I’ve never used DeskMate – or Tandy computers in general – but there was a whole (cottage) industry of DOS graphical user interfaces and alternative Windows shells during the 3.x days, most notably Norton Desktop. If you ever have an empty weekend you want to fill up- fire up a DOS or windows 3.x virtual machine, and go to town. You can easily lose days researching this particular technological dead end.
Those all died when Windows 95 had native multi-tasking for DOS (Virtual 86 + DPMI). Yes, there were other alternatives, and even Windows 3.1 had rudimentary support for multiple DOS programs.
But they mostly had to share the same OS instance with many hacky hooks, and unreliable TSRs, and one DOS program failing could have caused the entire machine to lock down.

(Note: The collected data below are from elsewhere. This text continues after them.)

(* ===== verification/Ids.v ===== *)
(** chat/id.rs: machine identities, agent and event identifiers, conversations, bounded texts
    and audiences, with their validation, their textual form and their order. *)

From Stdlib Require Import NArith Lia String Ascii Sorted.
From stdpp Require Import base gmap list strings.
From S2P Require Import Prelude SortedLists RustStr.

(** ** Definitions *)

Record Invalid := mkInvalid { Invalid_what : string }.
#[export] Instance Invalid_eq_dec : EqDecision Invalid.
Proof. solve_decision. Defined.

Definition lower_hex (text : string) (length : N) : bool :=
  (str_len text =? length)
  && forallb (fun byte => is_ascii_digit byte || is_a_to_f byte) (bytes text).

Definition check (valid : bool) (what : string) : result unit Invalid :=
  if valid then Ok tt else Err (mkInvalid what).

Definition Origin_check (text : string) : result unit Invalid :=
  check (lower_hex text 32) "machine identity".
Abbreviation Origin := (Validated Origin_check).
Definition Origin_try_from (value : string) : result Origin Invalid :=
  Validated_try_from Origin_check value.

Lemma lower_hex_fixed w n : lower_hex (hex_fixed w n) (N.of_nat w) = true.
Proof.
  unfold lower_hex, str_len. by rewrite length_hex_fixed, N.eqb_refl, hex_fixed_lower.
Qed.

Lemma Origin_check_hex n : Is_true (is_ok (Origin_check (hex_fixed 32 n))).
Proof. unfold Origin_check. change 32 with (N.of_nat 32). by rewrite lower_hex_fixed. Qed.

(** [format!("{:032x}", u128::from_be_bytes(bytes))] *)
Definition Origin_from_entropy (entropy : list N) : Origin :=
  mkValidated (hex_fixed 32 (from_be_bytes entropy)) (Origin_check_hex _).

Definition lower (byte : N) : bool := is_ascii_lowercase byte || is_ascii_digit byte.

Definition valid_handle (text : string) : bool :=
  in_range 1 64 (str_len text)
  && match bytes text with first :: _ => lower first | [] => false end
  && forallb (fun byte => lower byte || one_of ".-_" byte) (bytes text).

Definition AgentName_check (text : string) : result unit Invalid :=
  check (valid_handle text) "agent name".
Abbreviation AgentName := (Validated AgentName_check).
Definition AgentName_try_from (value : string) : result AgentName Invalid :=
  Validated_try_from AgentName_check value.

Definition RoomName_check (text : string) : result unit Invalid :=
  check (valid_handle text) "room name".
Abbreviation RoomName := (Validated RoomName_check).
Definition RoomName_try_from (value : string) : result RoomName Invalid :=
  Validated_try_from RoomName_check value.

Definition split_pair {A B} (try_a : string -> result A Invalid) (try_b : string -> result B Invalid)
    (text : string) (separator : ascii) (what : string) : result (A * B) Invalid :=
  let? (first, second) := ok_or (rsplit_once separator text) (mkInvalid what) in
  let? a := try_a first in
  let? b := try_b second in
  Ok (a, b).

Record AgentId := AgentId_new { AgentId_name : AgentName; AgentId_origin : Origin }.

Definition AgentId_try_from (text : string) : result AgentId Invalid :=
  let? (name, origin) := split_pair AgentName_try_from Origin_try_from text "@" "agent address" in
  Ok (AgentId_new name origin).

Definition AgentId_fmt (value : AgentId) : string :=
  String.app (as_str (AgentId_name value)) (String "@" (as_str (AgentId_origin value))).

Record EventId := EventId_new { EventId_origin : Origin; EventId_seq : NonZeroU64 }.

Definition EventId_try_from (text : string) : result EventId Invalid :=
  let? (origin, sequence) := ok_or (rsplit_once ":" text) (mkInvalid "event ID") in
  if negb (lower_hex sequence 16) then Err (mkInvalid "event ID") else
  let? seq := ok_or (match u64_from_str_radix16 sequence with
                     | Some value => NonZeroU64_new value
                     | None => None
                     end) (mkInvalid "event ID") in
  let? origin := Origin_try_from origin in
  Ok (EventId_new origin seq).

(** [write!(formatter, "{}:{:016x}", self.origin, self.seq)] *)
Definition EventId_fmt (value : EventId) : string :=
  String.app (as_str (EventId_origin value))
    (String ":" (hex_fixed 16 (nz_get (EventId_seq value)))).

Record RoomId := RoomId_new { RoomId_origin : Origin; RoomId_name : RoomName }.

Definition RoomId_fmt (value : RoomId) : string :=
  String.app "room:"
    (String.app (as_str (RoomId_origin value)) (String ":" (as_str (RoomId_name value)))).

My memory could be failing me, but 1995 was the time we started losing interest in alternative DOS versions (Novell DOS anyone?), DOS shells (DESQView?), Windows alternatives (GEM?), and of course entire operating systems (OS/2). Even Novell Netware went into sidelines when Windows came with basic peer-to-peer file sharing.
Moral of the story: being #2 in software world is a very risky position.
Different people can have different experiences, but in my universe, during 1992-1994 enough Windows programs were being produced for it to be the de-facto operating environment, which eliminated all the other environments. Prior to that point there weren’t many applications available for any of them, so as you suggest, all that matters is whether they can host DOS programs better than DOS (which is surprisingly hard.) After 1994, It was still possible to use a different DOS, although there wasn’t much reason to aside from price when Windows is the operating environment.
Even at the time, Windows 95 raised antitrust concerns because it bundled Windows and DOS, and seemed like an attempt to prevent people using alternate versions of DOS. Looking back, alternate DOS systems were a great business because the product itself is relatively simple but the target market was huge. Consumers may have had no good reason to choose one over another, but producers had good reasons to have products available at lower prices than MS-DOS, which Windows 95 effectively precluded.
Hey, I tried the FOSS version FreeGEM once since it came bundeled with FreeDOS. I’m no big DOS user though so I haven’t tried it since.
If you want to go real hardcore though you should check out GEOS
DPMI is actually older than that (Windows 3.0 era), and Windows was preemptively multitasking DOS programs since Windows 2.1x (aka Windows/386).
Basically, On a 386 or newer processor, Windows 2.1 had a fully 32-bit hypervisor with a 16-bit Windows in one virtual machine (with all Windows apps existing in the same memory space) and any number of DOS VMM86 virtual machines, each of them preemptively multitasked.
But yeah, since Windows 95 came out nobody cared about DOS enough to be interested in new DOS features that might’ve been added by non-Microsoft DOS makers.
Hmm… I remember seeing DOS4GW everywhere, but did not realize it was standardized that early.
And that reminds another thing for Windows 95/DOS: the games
If I recall correctly, DirectX came much later, and there was some basic gaming API with little adoption. So, most games, still ran in DOS mode, and Windows 95 was able to work with them fine. They actually spent a lot of time making sure old games were compatible with the system.
I learned to type using DeskMate. I was the only one in the class that got to learn on a computer. Everyone else had to use typewriters. I was certainly thankful for the backspace key! This would have been in the late ’90s. Probably ’96 of ’97, I think. Yes, even then it was an old outdated computer, but it was sure better than the typewriters everyone else had! I already knew DOS and Windows 3.1, but I did enjoy exploring DeskMate for the year that I got to.
Deskmate was the only GUI I know of with a 40 column mode. The development guide makes for interesting reading. One drawback for Deskmate was that the display resolution was limited to 640 by 480 with 16 colors.
It was 1992 that sales of Windows spreadsheets and word processors finally exceeded their DOS counterparts. A number of factors caused this including the long gap between versions of DOS Wordperfect and the buggy nature of Lotus 1-2-3 R3 and the desire for features like WYSIWYG editing.
Ahhh , Personal Deskmate was my goto on my Tandy 1000 EX and TX when I was young. Also worked with Homeword as a DOS Wordprocessor.